(Stored items from a collection)
(** [__init__]. *)
Definition init (max_concurrent max_queue_size : Z) : RequestQueue :=
  mkQueue max_concurrent max_queue_size 0 [] (mkStats 0 0 0 0).

Definition can_process (self : RequestQueue) : bool :=
  (active_requests self <? max_concurrent self)%Z.

(** [request_data['queued_at'] = now].  The handlers build a new dict
    for every call of [add_to_queue], so no two entries of the wait list
    share a stamp by aliasing. *)
Definition stamp (r : request_data) (now : Q) : request_data :=
  mkRequest (message r) (model r) (is_deep r) (Some now).

(** [add_to_queue]; [now] is the value of [datetime.now()]. *)
Definition add_to_queue (self : RequestQueue) (r : request_data) (now : Q)
  : RequestQueue * Z :=
  let st := stats self in
  if (max_queue_size self <=? Z.of_nat (List.length (queue self)))%Z then
    (mkQueue (max_concurrent self) (max_queue_size self)
             (active_requests self) (queue self)
             (mkStats (total_processed st) (total_queued st)
                      (total_rejected st + 1) (avg_wait_time st)),
     (-1)%Z)
  else
    let queue' := queue self ++ [stamp r now] in
    (mkQueue (max_concurrent self) (max_queue_size self)
             (active_requests self) queue'
             (mkStats (total_processed st) (total_queued st + 1)
                      (total_rejected st) (avg_wait_time st)),
     Z.of_nat (List.length queue')).

Definition start_processing (self : RequestQueue) : RequestQueue :=
  mkQueue (max_concurrent self) (max_queue_size self)
          (active_requests self + 1) (queue self) (stats self).
(* ===== verification/_CoqProject ===== *)
-Q . S2P
Prelude.v
Logger.v
Ashmem.v
PmemAlloc.v
Pmem.v
Wakelock.v
EarlySuspend.v
LowMem.v
RbTree.v
RbErase.v
KString.v
UserWakelock.v
BinderAlloc.v
BinderRef.v
BinderObj.v
BinderTxn.v
BinderChain.v
BinderCalls.v
Crc32.v
Resource.v
ResourceInv.v
ResourceOps.v
ResourceRegion.v
ResourceWalk.v
ResourceTree.v
ResourceSetup.v
Devres.v
DevresInv.v
DevresRegion.v
BinderDeath.v
BinderDeathInv.v
BinderDeathRun.v
Lemma u16_small x : 0 ≤ x < 2 ^ 16 → u16 x = x.
Proof. apply Z.mod_small. Qed.

Lemma u32_range x : 0 ≤ u32 x < 2 ^ 32.
Proof. apply Z.mod_pos_bound; lia. Qed.

Lemma s32_small x : - 2 ^ 31 ≤ x < 2 ^ 31 → s32 x = x.
Proof. intros. unfold s32. rewrite Z.mod_small; lia. Qed.

Lemma s32_range x : - 2 ^ 31 ≤ s32 x < 2 ^ 31.
Proof. unfold s32. pose proof (Z.mod_pos_bound (x + 2 ^ 31) (2 ^ 32)). lia. Qed.

(** A 32-bit mask: bits above the width never matter. *)
Lemma u32_mod_pow2 x k : 0 ≤ k ≤ 32 → u32 x mod 2 ^ k = x mod 2 ^ k.
Proof.
  intros. unfold u32. apply Z.mod_mod_divide.
  exists (2 ^ (32 - k)). rewrite <- Z.pow_add_r by lia. f_equal; lia.
Qed.

(** ** Page arithmetic *)

Lemma land_page_mask x : 0 ≤ x < 2 ^ 32 → Z.land x PAGE_MASK = x / 4096 * 4096.
Proof.
  intros Hx. change PAGE_MASK with (Z.ldiff (Z.ones 32) (Z.ones 12)).
  change 4096 with (2 ^ 12). rewrite <- Z.shiftr_div_pow2, <- Z.shiftl_mul_pow2 by lia.
  rewrite <- Z.ldiff_ones_r by lia. apply Z.bits_inj'. intros n Hn.
  rewrite Z.land_spec, !Z.ldiff_spec, Z.testbit_ones_nonneg by lia.
  destruct (Z.ltb_spec n 32); [by rewrite andb_true_l|]. rewrite andb_false_l, andb_false_r.
  symmetry. apply andb_false_iff. left. destruct (Z.eq_dec x 0) as [->|]; [apply Z.bits_0|].
  apply Z.bits_above_log2; [lia|]. apply Z.log2_lt_pow2; [lia|].
  apply Z.lt_le_trans with (2 ^ 32); [lia|]. apply Z.pow_le_mono_r; lia.
Qed.

Lemma page_align_spec x :
  0 < x ≤ 2 ^ 32 - 4096 →
  PAGE_ALIGN x = (x + 4095) / 4096 * 4096 ∧ 4096 ≤ PAGE_ALIGN x ≤ 2 ^ 32 - 4096.
Proof.
  intros Hx. unfold PAGE_ALIGN. rewrite u32_small, land_page_mask by lia. split; [done|].
  pose proof (Z.div_mod (x + 4095) 4096). pose proof (Z.mod_pos_bound (x + 4095) 4096).
  assert (1 ≤ (x + 4095) / 4096) by (apply Z.div_le_lower_bound; lia).
  assert ((x + 4095) / 4096 < 2 ^ 20) by (apply Z.div_lt_upper_bound; lia). lia.
Qed.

### DESCRIPTION OF THE TASK
Each of the records is to be written out again without alteration.

### SOLUTION FOR THIS TASK
(** [__init__]. *)
Definition init (max_concurrent max_queue_size : Z) : RequestQueue :=
  mkQueue max_concurrent max_queue_size 0 [] (mkStats 0 0 0 0).

Definition can_process (self : RequestQueue) : bool :=
  (active_requests self <? max_concurrent self)%Z.

(** [request_data['queued_at'] = now].  The handlers build a new dict
    for every call of [add_to_queue], so no two entries of the wait list
    share a stamp by aliasing. *)
Definition stamp (r : request_data) (now : Q) : request_data :=
  mkRequest (message r) (model r) (is_deep r) (Some now).

(** [add_to_queue]; [now] is the value of [datetime.now()]. *)
Definition add_to_queue (self : RequestQueue) (r : request_data) (now : Q)
  : RequestQueue * Z :=
  let st := stats self in
  if (max_queue_size self <=? Z.of_nat (List.length (queue self)))%Z then
    (mkQueue (max_concurrent self) (max_queue_size self)
             (active_requests self) (queue self)
             (mkStats (total_processed st) (total_queued st)
                      (total_rejected st + 1) (avg_wait_time st)),
     (-1)%Z)
  else
    let queue' := queue self ++ [stamp r now] in
    (mkQueue (max_concurrent self) (max_queue_size self)
             (active_requests self) queue'
             (mkStats (total_processed st) (total_queued st + 1)
                      (total_rejected st) (avg_wait_time st)),
     Z.of_nat (List.length queue')).

Definition start_processing (self : RequestQueue) : RequestQueue :=
  mkQueue (max_concurrent self) (max_queue_size self)
          (active_requests self + 1) (queue self) (stats self).
(* ===== verification/_CoqProject ===== *)
-Q . S2P
Prelude.v
Logger.v
Ashmem.v
PmemAlloc.v
Pmem.v
Wakelock.v
EarlySuspend.v
LowMem.v
RbTree.v
RbErase.v
KString.v
UserWakelock.v
BinderAlloc.v
BinderRef.v
BinderObj.v
BinderTxn.v
BinderChain.v
BinderCalls.v
Crc32.v
Resource.v
ResourceInv.v
ResourceOps.v
ResourceRegion.v
ResourceWalk.v
ResourceTree.v
ResourceSetup.v
Devres.v
DevresInv.v
DevresRegion.v
BinderDeath.v
BinderDeathInv.v
BinderDeathRun.v
Lemma u16_small x : 0 ≤ x < 2 ^ 16 → u16 x = x.
Proof. apply Z.mod_small. Qed.

Lemma u32_range x : 0 ≤ u32 x < 2 ^ 32.
Proof. apply Z.mod_pos_bound; lia. Qed.

Lemma s32_small x : - 2 ^ 31 ≤ x < 2 ^ 31 → s32 x = x.
Proof. intros. unfold s32. rewrite Z.mod_small; lia. Qed.

Lemma s32_range x : - 2 ^ 31 ≤ s32 x < 2 ^ 31.
Proof. unfold s32. pose proof (Z.mod_pos_bound (x + 2 ^ 31) (2 ^ 32)). lia. Qed.

(** A 32-bit mask: bits above the width never matter. *)
Lemma u32_mod_pow2 x k : 0 ≤ k ≤ 32 → u32 x mod 2 ^ k = x mod 2 ^ k.
Proof.
  intros. unfold u32. apply Z.mod_mod_divide.
  exists (2 ^ (32 - k)). rewrite <- Z.pow_add_r by lia. f_equal; lia.
Qed.

(** ** Page arithmetic *)

Lemma land_page_mask x : 0 ≤ x < 2 ^ 32 → Z.land x PAGE_MASK = x / 4096 * 4096.
Proof.
  intros Hx. change PAGE_MASK with (Z.ldiff (Z.ones 32) (Z.ones 12)).
  change 4096 with (2 ^ 12). rewrite <- Z.shiftr_div_pow2, <- Z.shiftl_mul_pow2 by lia.
  rewrite <- Z.ldiff_ones_r by lia. apply Z.bits_inj'. intros n Hn.
  rewrite Z.land_spec, !Z.ldiff_spec, Z.testbit_ones_nonneg by lia.
  destruct (Z.ltb_spec n 32); [by rewrite andb_true_l|]. rewrite andb_false_l, andb_false_r.
  symmetry. apply andb_false_iff. left. destruct (Z.eq_dec x 0) as [->|]; [apply Z.bits_0|].
  apply Z.bits_above_log2; [lia|]. apply Z.log2_lt_pow2; [lia|].
  apply Z.lt_le_trans with (2 ^ 32); [lia|]. apply Z.pow_le_mono_r; lia.
Qed.

Lemma page_align_spec x :
  0 < x ≤ 2 ^ 32 - 4096 →
  PAGE_ALIGN x = (x + 4095) / 4096 * 4096 ∧ 4096 ≤ PAGE_ALIGN x ≤ 2 ^ 32 - 4096.
Proof.
  intros Hx. unfold PAGE_ALIGN. rewrite u32_small, land_page_mask by lia. split; [done|].
  pose proof (Z.div_mod (x + 4095) 4096). pose proof (Z.mod_pos_bound (x + 4095) 4096).
  assert (1 ≤ (x + 4095) / 4096) by (apply Z.div_le_lower_bound; lia).
  assert ((x + 4095) / 4096 < 2 ^ 20) by (apply Z.div_lt_upper_bound; lia). lia.
Qed.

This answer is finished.